Thyroidectomy was performed for the following reasons: symptoms of
thyrotoxic storm deteriorated or did not improve within 24-48 hours despite intensive medical treatment, or patients developed thionamide-induced
agranulocytosis or severe
thrombocytopenia. All patients with severe accompanying diseases survived
thyroidectomy (early post-operative mortality, 0%). The two oldest patients died 2-3 weeks after
thyroidectomy because of
myocardial infarction or
respiratory failure (late postoperative mortality, 20%).
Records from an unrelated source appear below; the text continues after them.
(** * Variscite i.MX9 identity EEPROM: a shallow embedding of
      board/variscite/common/imx9_eeprom.c

    The C functions are rendered as Rocq functions over explicit state:
    - machine integers are [Z] with their wrap-around written out
      ([u8], [u16], [u32], [u64]);
    - memory the code treats as raw bytes (caller buffers, the carrier
      record image) is [list byte];
    - a table given to the code as pointer plus count is a [list], and
      an access outside such an object yields [None] (undefined in C);
    - the I2C bus is an environment whose answers may depend on the
      whole history of bus events, and every transaction is logged. *)

From Stdlib Require Import ZArith Lia Bool.
From Stdlib Require Import Strings.Byte Strings.String.
From stdpp Require Import base option list.

Local Open Scope Z_scope.

(** ** Machine integers *)

Definition u8  (z : Z) : Z := z mod 2 ^ 8.
Definition u16 (z : Z) : Z := z mod 2 ^ 16.
Definition u32 (z : Z) : Z := z mod 2 ^ 32.
Definition u64 (z : Z) : Z := z mod 2 ^ 64.

Definition byte_val (b : byte) : Z := Z.of_N (Byte.to_N b).

(** Loads of multi-byte fields.  The i.MX9 cores run U-Boot little-endian,
    so a C load of a [u16] or [u32] field is the little-endian reading of
    its bytes; the big-endian reading is the "network byte order" one. *)
Definition le_load (bs : list byte) : Z :=
  foldr (fun b acc => byte_val b + 256 * acc) 0 bs.

Definition be_load (bs : list byte) : Z :=
  foldl (fun acc b => 256 * acc + byte_val b) 0 bs.

(** [htons] on a little-endian host: swap the two bytes of a [u16]. *)
Definition htons (x : Z) : Z :=
  Z.lor (Z.shiftl (Z.land x 255) 8) (Z.land (Z.shiftr x 8) 255).

(** ** Library routines of lib/ the file calls *)

(** [memcpy(dst, src, n)]: the first [n] bytes of [dst] are replaced by the
    first [n] bytes of [src]; both objects must hold [n] bytes. *)
Definition memcpy (dst src : list byte) (n : nat) : option (list byte) :=
  if decide (n ≤ length dst ∧ n ≤ length src)%nat
  then Some (take n src ++ drop n dst)
  else None.

(** The bytes [strncpy] stores for a source array [src] and a count [n]:
    it copies up to and including the first NUL, or [n] bytes when no NUL
    comes first.  ISO C then fills the rest of the [n] bytes with NUL;
    U-Boot's lib/string.c documents that it does not.  [pad] selects
    between the two; without padding the remaining bytes of the
    destination stay as they are.  Running off the end of the source
    array before either stop is an out-of-object read. *)
Fixpoint strncpy_bytes (pad : bool) (src old : list byte) (n : nat)
    {struct n} : option (list byte) :=
  match n with
  | O => Some []
  | S n' =>
      match src with
      | [] => None
      | c :: src' =>
          if Byte.eqb c x00
          then Some (x00 :: (if pad then replicate n' x00 else take n' (tail old)))
          else w ← strncpy_bytes pad src' (tail old) n'; Some (c :: w)
      end
  end.

Definition strncpy (pad : bool) (dst src : list byte) (n : nat)
  : option (list byte) :=
  if decide (n ≤ length dst)%nat
  then w ← strncpy_bytes pad src dst n; Some (w ++ drop n dst)
  else None.
(** * Retrieval, reranking, quality evaluation and context assembly

    A shallow embedding of the retrieval core of the semantic search
    application: [lib/similarity.ts], the reranker module and the context
    helpers of [lib/rag.ts].

    Conventions of the embedding.
    - A JavaScript [number] is a binary64 floating-point value; the model
      carries its exact rational value ([Q]).  Every arithmetic operation
      and every decimal literal of the source is rounded to the nearest
      double, ties to the even mantissa ([fl]).  NaN, the infinities (so
      overflow) and the sign of zero are outside the model.
    - A JavaScript string is the list of its UTF-16 code units, so that
      [length] is the source's [.length].
    - [throw] is an explicit error result.
    - [console.log] calls have no effect on results and are left out. *)

From Stdlib Require Import String Ascii.
From stdpp Require Import base option list gmap.
From Stdlib Require Import ZArith NArith QArith Qround Qabs Qpower Lia Lqa.
From Stdlib Require Import Permutation Sorted.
In contrast, in the few previous reports of patients who underwent
thyroidectomy for
thyrotoxic storm and severe accompanying diseases (n = 7), late postoperative mortality was 43%. The overall mortality for all reported patients including our own, who underwent
thyroidectomy for
thyrotoxic storm with and without severe accompanying disease (n = 49) was 10%. Our results suggest that early total
thyroidectomy should be considered as the method of choice for older,
chronically ill patients with
thyrotoxic storm complicated by cardiorespiratory and
renal failure, especially if high-dose thionamide treatment,
iopanoic acid,
glucocorticoids, and
intensive care fail to improve the patient's conditions within 12-24 hours.